Oh ya, namaku Mavis. Umurku 27 tahun dan aku adalah seorang Dokter.

"Mav!" Suara yang ku kenal menyapaku dari belakang.

"Eh, Banyu." Sapaku ramah, mataku berbinar - binar.

"Kalau nyapa, liatnya ke muka dong, jangan kesini." Banyu mengangkat kotak yang dari tadi aku pandangi. Kotak yang membuat mataku berbinar - binar.

"Hehe, tau aja loe Nyu. Udah laper gw."

Setiap minggu, Banyu membawakan makanan yang super enak. Jelas saja dia bekerja sebagai koki di restoran bintang 5, Poisedon namanya.

"Mmm, enak banget." Kami duduk dikursi tempat biasa kami sarapan pagi setiap minggu.
Hari ini Banyu membawakanku Ratatouille makanan khas prancis yang super enak.

"Mav, nikah yu." Kata Banyu nyeletuk.

"Ini udah kali keberapa ya loe ngajak gw nikah" jawabku santai

"Hmm, kali ke 68. Gw ngitungin terus kok."

"Wiii, Banyu Biru romantis banget." Ledeku kepada laki - laki yang bukan pacarku.

"Gw ga becanda Mavis, gw ga pernah main - main. Makanya gw inget setiap lamaran ke loe." Jawab banyu dengan wajah yang sedikit cemberut.

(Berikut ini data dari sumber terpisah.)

(* ===== verification/Codec.v ===== *)
(** * Codec: what the transformers ask of JSON.parse and JSON.stringify

    The theorems of [Semantics] and [Typing] are stated for every codec
    and put their demands on the leaves of the data: a leaf is sent as
    a nonempty text that parses back to it.  [CodecLaws] states the same
    demands of the codec, on a set of values it represents, so that a
    codec is checked once and the theorems then hold of all the data
    made of these values.  The codec of the examples meets the laws on
    [null], the booleans and the natural numbers. *)

From stdpp Require Import base strings gmap list.
From Stdlib Require Import ZArith DecimalString DecimalN DecimalPos.
From S2P Require Import Prelude Shape Transform JsValue Semantics Typing.

(** ** The laws *)

Class CodecLaws `{Codec : JsonCodec} (representable : Value -> Prop) : Prop := {
  stringify_text (v : Value) :
    representable v -> exists s, jsonStringify v = VString s /\ s <> EmptyString;
  parse_stringify (v : Value) :
    representable v -> jsonParse (jsonStringify v) = Normal v
}.

Section Laws.

Context `{Laws : CodecLaws representable}.

(** A value the codec represents makes the round trip of a leaf. *)
Lemma representable_roundtrip (v : Value) : representable v -> codecRoundTrip v.
Proof.
  intros Hv. destruct (stringify_text v Hv) as (s & Hs & Hne).
  exists s. split_and!; [done | done |]. rewrite <- Hs. by apply parse_stringify.
Qed.

(** A truthy value the codec represents is sent as a JSON text. *)
Lemma representable_stringified (v : Value) :
  truthyValue v = true /\ representable v ->
  truthyValue v = true /\ exists r, applyTransformer stringify v = Normal r /\ jsonText r.
Proof.
  intros [Ht Hv]. split; [done |]. eexists; split; [done |].
  destruct (stringify_text v Hv) as (s & Hs & Hne). exists s, v.
  split_and!; [done | done |]. rewrite <- Hs. by apply parse_stringify.
Qed.

(** The object literal of the encode direction, on an object whose JSON
    fields are truthy values the codec represents, returns an object
    whose JSON fields are JSON texts. *)
Lemma transformObject_stringified (fs : list (string * FieldValue)) (ps : gmap string Value) :
  wf (Object fs) ->
  TypedFields (fun v => truthyValue v = true /\ representable v) fs ps ->
  exists ps', transformObject stringify fs (VObject ps) = Normal (VObject ps') /\
              TypedFields jsonText fs ps'.
Proof. apply transformObject_TypedFields, representable_stringified. Qed.

End Laws.

(** ** The codec of the examples *)

(** What the codec of the examples represents. *)
Definition sampleRepresentable (v : Value) : Prop :=
  match v with
  | VNull | VBool _ => True
  | VNumber n => (0 <= n)%Z
  | _ => False
  end.

Lemma string_of_uint_nonempty (n : N) :
  NilEmpty.string_of_uint (N.to_uint n) <> EmptyString.
Proof.
  destruct n as [|p]; [discriminate |]. cbn [N.to_uint].
  pose proof (DecimalPos.Unsigned.to_uint_nonnil p) as Hnil.
  by destruct (Pos.to_uint p).
Qed.

(** The text of a number is none of the three words the parser reads
    first: it starts with a digit. *)
Lemma sampleParse_number (u : Decimal.uint) :
  NilEmpty.string_of_uint u <> EmptyString ->
  sampleParse (VString (NilEmpty.string_of_uint u)) = Normal (VNumber (Z.of_N (N.of_uint u))).
Proof.
  intros Hne. unfold sampleParse.
  assert (Hw : forall w, In w ["null"; "true"; "false"]%string ->
                         String.eqb (NilEmpty.string_of_uint u) w = false).
  { intros w Hw. destruct u; [done | ..]; simpl in Hw;
      destruct Hw as [<-|[<-|[<-|[]]]]; reflexivity. }
  rewrite !Hw by (simpl; auto). by rewrite NilEmpty.usu.
Qed.

#[export] Instance sampleCodecLaws : CodecLaws sampleRepresentable.
Proof.
  split.
  - intros [| | [|] |n| | |] Hv; try done; simpl; try (eexists; split; [done | discriminate]).
    eexists; split; [done | apply string_of_uint_nonempty].
  - intros [| | [|] |n| | |] Hv; try done. cbn [jsonStringify sampleCodec sampleStringify jsonParse].
    rewrite sampleParse_number by apply string_of_uint_nonempty.
    by rewrite DecimalN.Unsigned.of_to, Z2N.id.
Qed.

(** The round trip of a leaf, for every natural number. *)
Example number_roundtrip (n : Z) : (0 <= n)%Z -> codecRoundTrip (VNumber n).
Proof. intros Hn. by apply representable_roundtrip. Qed.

Tidak biasanya Banyu seperti ini. Aku dan Banyu pernah pacaran 5 tahun lalu, ketika aku pertama kali pindah ke apartment itu. Kami pacaran cuma sebentar. 6 bulan.

"Yuk nikah." Jawabku nyeletuk, sambil ngunyah sebanyak banyaknya. "Kawin lari." Timpalku lagi. Banyu hanya terdiam.

"Lu, bilang ke Tante Yoshepine. Lu mau ninggalin dia, dan milih nikah ama cewek yang dia ga suka. Terus jangan lupa, bilang kalau lu mau pindah agama ke kristen, setidaknya sampai pemberkatan beres." Banyu menunduk mendengarku berkata seperti itu.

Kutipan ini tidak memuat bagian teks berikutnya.